I'd be happy to explain how I'd think through it in the context of TokenAir. What's the best email to reach you on?
Happy to keep this public so other builders can pressure-test it too. For TokenAir, I would not use one global quality threshold. I would define an acceptance gate per workflow: task-specific evals for repeatable outputs, human acceptance for high-judgment work, and a downstream signal such as retained revenue or resolved tickets where available. Then compare model spend, retries, and review or repair time per accepted result. The threshold should be strictest where a cheap failure creates expensive rework. For your work, which downstream outcome is closest to the actual business result?
That's a good question.
I don't think I'd answer it the same way across different businesses, which is why I'm hesitant to reduce it to a general rule.
I'm more interested in understanding what TokenAir ultimately wants to help businesses optimize for before I'd pick a downstream outcome.
That’s fair — and I should answer it more directly.
The first layer of TokenAir is a cost-first, multi-model API: one OpenAI-compatible endpoint for GPT, Claude, Gemini, and lower-cost Chinese and open-source model families, with selected models offered below standard official API list pricing.

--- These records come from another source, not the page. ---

(** * The interactive grid of the portfolio page: activation field, pointer
      stimulus, click ripples and the presentation of a cell.

    The component [InteractiveGrid] is embedded once, over an interface of
    the numeric operations it uses, and read through two instances:
    - [R_Number]: JavaScript numbers as exact real numbers (rounding,
      infinities and NaN abstracted away); most theorems are stated here;
    - [Float_Number]: IEEE 754 binary64, the numbers the code runs on; the
      definitions evaluate here, the worked examples are run on it, and
      what rounding decides (the end of a ripple, the end of the decay) is
      proved on it.

    What the exact reals hide of a division by zero is covered apart, by
    leaving the value of such a division open ([R_Number_div]).

    The state update of a frame is embedded twice: applied at once
    ([animate], [run]), and as React schedules it ([animateCall],
    [renderLive], [runLive]), where an update may wait while other events
    happen and reads the ripples when it is called. *)

From Stdlib Require Import Reals Lra Lia ZArith List Bool.
From Stdlib Require String Floats Uint63.
Import SpecFloat FloatOps String.StringSyntax.
Delimit Scope string_scope with string.
Abbreviation float := PrimFloat.float.
Import ListNotations.

Set Implicit Arguments.

(** ** Numbers *)

Declare Scope num_scope.
Delimit Scope num_scope with num.

(** The operations on [number] that the component uses. *)
Class Number (num : Type) : Type := {
  of_Z : Z -> num;                  (* an integer literal *)
  num_add : num -> num -> num;
  num_sub : num -> num -> num;
  num_mul : num -> num -> num;
  num_div : num -> num -> num;
  num_ltb : num -> num -> bool;     (* [a < b] *)
  Math_sqrt : num -> num;
  Math_abs : num -> num;
  Math_floor : num -> num;
  Math_max : num -> num -> num;
  to_index : num -> option nat      (* the array index a number denotes, if any *)
}.

Infix "+" := num_add : num_scope.
Infix "-" := num_sub : num_scope.
Infix "*" := num_mul : num_scope.
Infix "/" := num_div : num_scope.
Infix "<?" := num_ltb : num_scope.
Notation "a >? b" := (num_ltb b a) : num_scope.

Module Real.

Definition ltb (a b : R) : bool := if Rlt_dec a b then true else false.

Definition floor (a : R) : R := IZR (Zfloor a).

Definition to_index (a : R) : option nat :=
  let z := Zfloor a in
  if Req_dec_T (IZR z) a
  then (if (0 <=? z)%Z then Some (Z.to_nat z) else None)
  else None.

End Real.

#[export] Instance R_Number : Number R := {
  of_Z := IZR;
  num_add := Rplus;
  num_sub := Rminus;
  num_mul := Rmult;
  num_div := Rdiv;
  num_ltb := Real.ltb;
  Math_sqrt := sqrt;
  Math_abs := Rabs;
  Math_floor := Real.floor;
  Math_max := Rmax;
  to_index := Real.to_index
}.

Module Binary64.

(** An integer below 2^53 in magnitude as the double of that value. *)
Definition of_Z (z : Z) : float :=
  match z with
  | Z0 => PrimFloat.zero
  | Zpos _ => PrimFloat.of_uint63 (Uint63.of_Z z)
  | Zneg p => PrimFloat.opp (PrimFloat.of_uint63 (Uint63.of_Z (Zpos p)))
  end.

(** [Math.max] of two arguments: NaN if either is NaN, and +0 above -0. *)
Definition max (a b : float) : float :=
  if PrimFloat.is_nan a || PrimFloat.is_nan b then PrimFloat.nan
  else if PrimFloat.ltb a b then b
  else if PrimFloat.ltb b a then a
  else if PrimFloat.is_zero a && PrimFloat.get_sign a then b
  else a.

(** [Math.floor]: the largest integral double not above the argument;
    NaN, the infinities and the zeros are returned as they are. *)
Definition floor (a : float) : float :=
  match Prim2SF a with
  | S754_finite s m e =>
      if (0 <=? e)%Z then a
      else
        let q := (Zpos m / 2 ^ (- e))%Z in
        if (Zpos m mod 2 ^ (- e) =? 0)%Z then a
        else if s then of_Z (- (q + 1)) else of_Z q
  | _ => a
  end.

(** [a[x]]: a double denotes an index when it is a non-negative integer. *)
Definition to_index (a : float) : option nat :=
  match Prim2SF a with
  | S754_zero _ => Some O
  | S754_finite false m e =>
      if (0 <=? e)%Z then Some (Z.to_nat (Zpos m * 2 ^ e))
      else if (Zpos m mod 2 ^ (- e) =? 0)%Z
           then Some (Z.to_nat (Zpos m / 2 ^ (- e)))
           else None
  | _ => None
  end.

End Binary64.

#[export] Instance Float_Number : Number float := {
  of_Z := Binary64.of_Z;
  num_add := PrimFloat.add;
  num_sub := PrimFloat.sub;
  num_mul := PrimFloat.mul;
  num_div := PrimFloat.div;
  num_ltb := PrimFloat.ltb;
  Math_sqrt := PrimFloat.sqrt;
  Math_abs := PrimFloat.abs;
  Math_floor := Binary64.floor;
  Math_max := Binary64.max;
  to_index := Binary64.to_index
}.

(** ** Data *)

(** [interface Ripple]. *)
Module Ripple.
Record t (num : Type) : Type := mk {
  x : num;
  y : num;
  radius : num;
  maxRadius : num;
  opacity : num
}.
Arguments mk {num} _ _ _ _ _.
End Ripple.

(** What [getBoundingClientRect] returns, as far as the component reads it. *)
Module Rect.
Record t (num : Type) : Type := mk {
  left : num;
  top : num;
  width : num;
  height : num
}.
Arguments mk {num} _ _ _ _.
End Rect.

(** The fields of a mouse event the handlers read. *)
Module MouseEvent.
Record t (num : Type) : Type := mk {
  clientX : num;
  clientY : num
}.
Arguments mk {num} _ _.
End MouseEvent.

(** The object held by [mousePosRef]. *)
Module Pos.
Record t (num : Type) : Type := mk {
  x : num;
  y : num
}.
Arguments mk {num} _ _.
End Pos.

(** The mutable state of one [InteractiveGrid]: the [activations] state and
    the contents of [mousePosRef] and [ripplesRef]. *)
Record Grid (num : Type) : Type := mkGrid {
  activations : list num;
  mousePosRef : Pos.t num;
  ripplesRef : list (Ripple.t num)
}.
Arguments mkGrid {num} _ _ _.

(** What a handler returns for a cell. *)
Record CharAndStyle (num : Type) : Type := mkStyle {
  char : option String.string;      (* [None] is [undefined] *)
  opacity : num;
  scale : num
}.
Arguments mkStyle {num} _ _ _.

That reduces both model spend and the work required to test a different model mix.
There is a second layer as well. Some teams do not just need another API key. They need help connecting models and agent capabilities to an actual business workflow. When that is the blocker, TokenAir can also help connect customers with additional agent solutions and implementation support, so the work does not stop at model access.
I do not want to overstate that as an automatic outcome-optimization system. The customer still defines what a successful outcome means. But TokenAir can help lower the model-access cost, reduce switching friction, and shorten the path from an API experiment to a working agent workflow.
What we ultimately want to improve is useful business work per dollar, under the quality and reliability bar the customer needs. For support, that may be resolved tickets; for coding, accepted changes; for internal automation, a workflow that reliably completes the job.
So the goal is not the cheapest call at any cost. It is lower model costs, more practical model choices, and a clearer path from AI access to business value.
That is the practical meaning of our vision: quality AI within everyone’s reach.
Thanks for taking the time to explain that—it helped me understand how you're thinking about TokenAir.
It also left me with a few thoughts that are specific to your approach, and I'd rather share them properly than scatter them across a thread.
If you're open to it, what's the best email to reach you on?
Absolutely — thanks for taking the time. You can reach me at [email protected]. I’d be glad to hear the thoughts you have on the approach.
Thanks! I’ve just sent it over.
Looking forward to hearing your thoughts whenever you have a chance.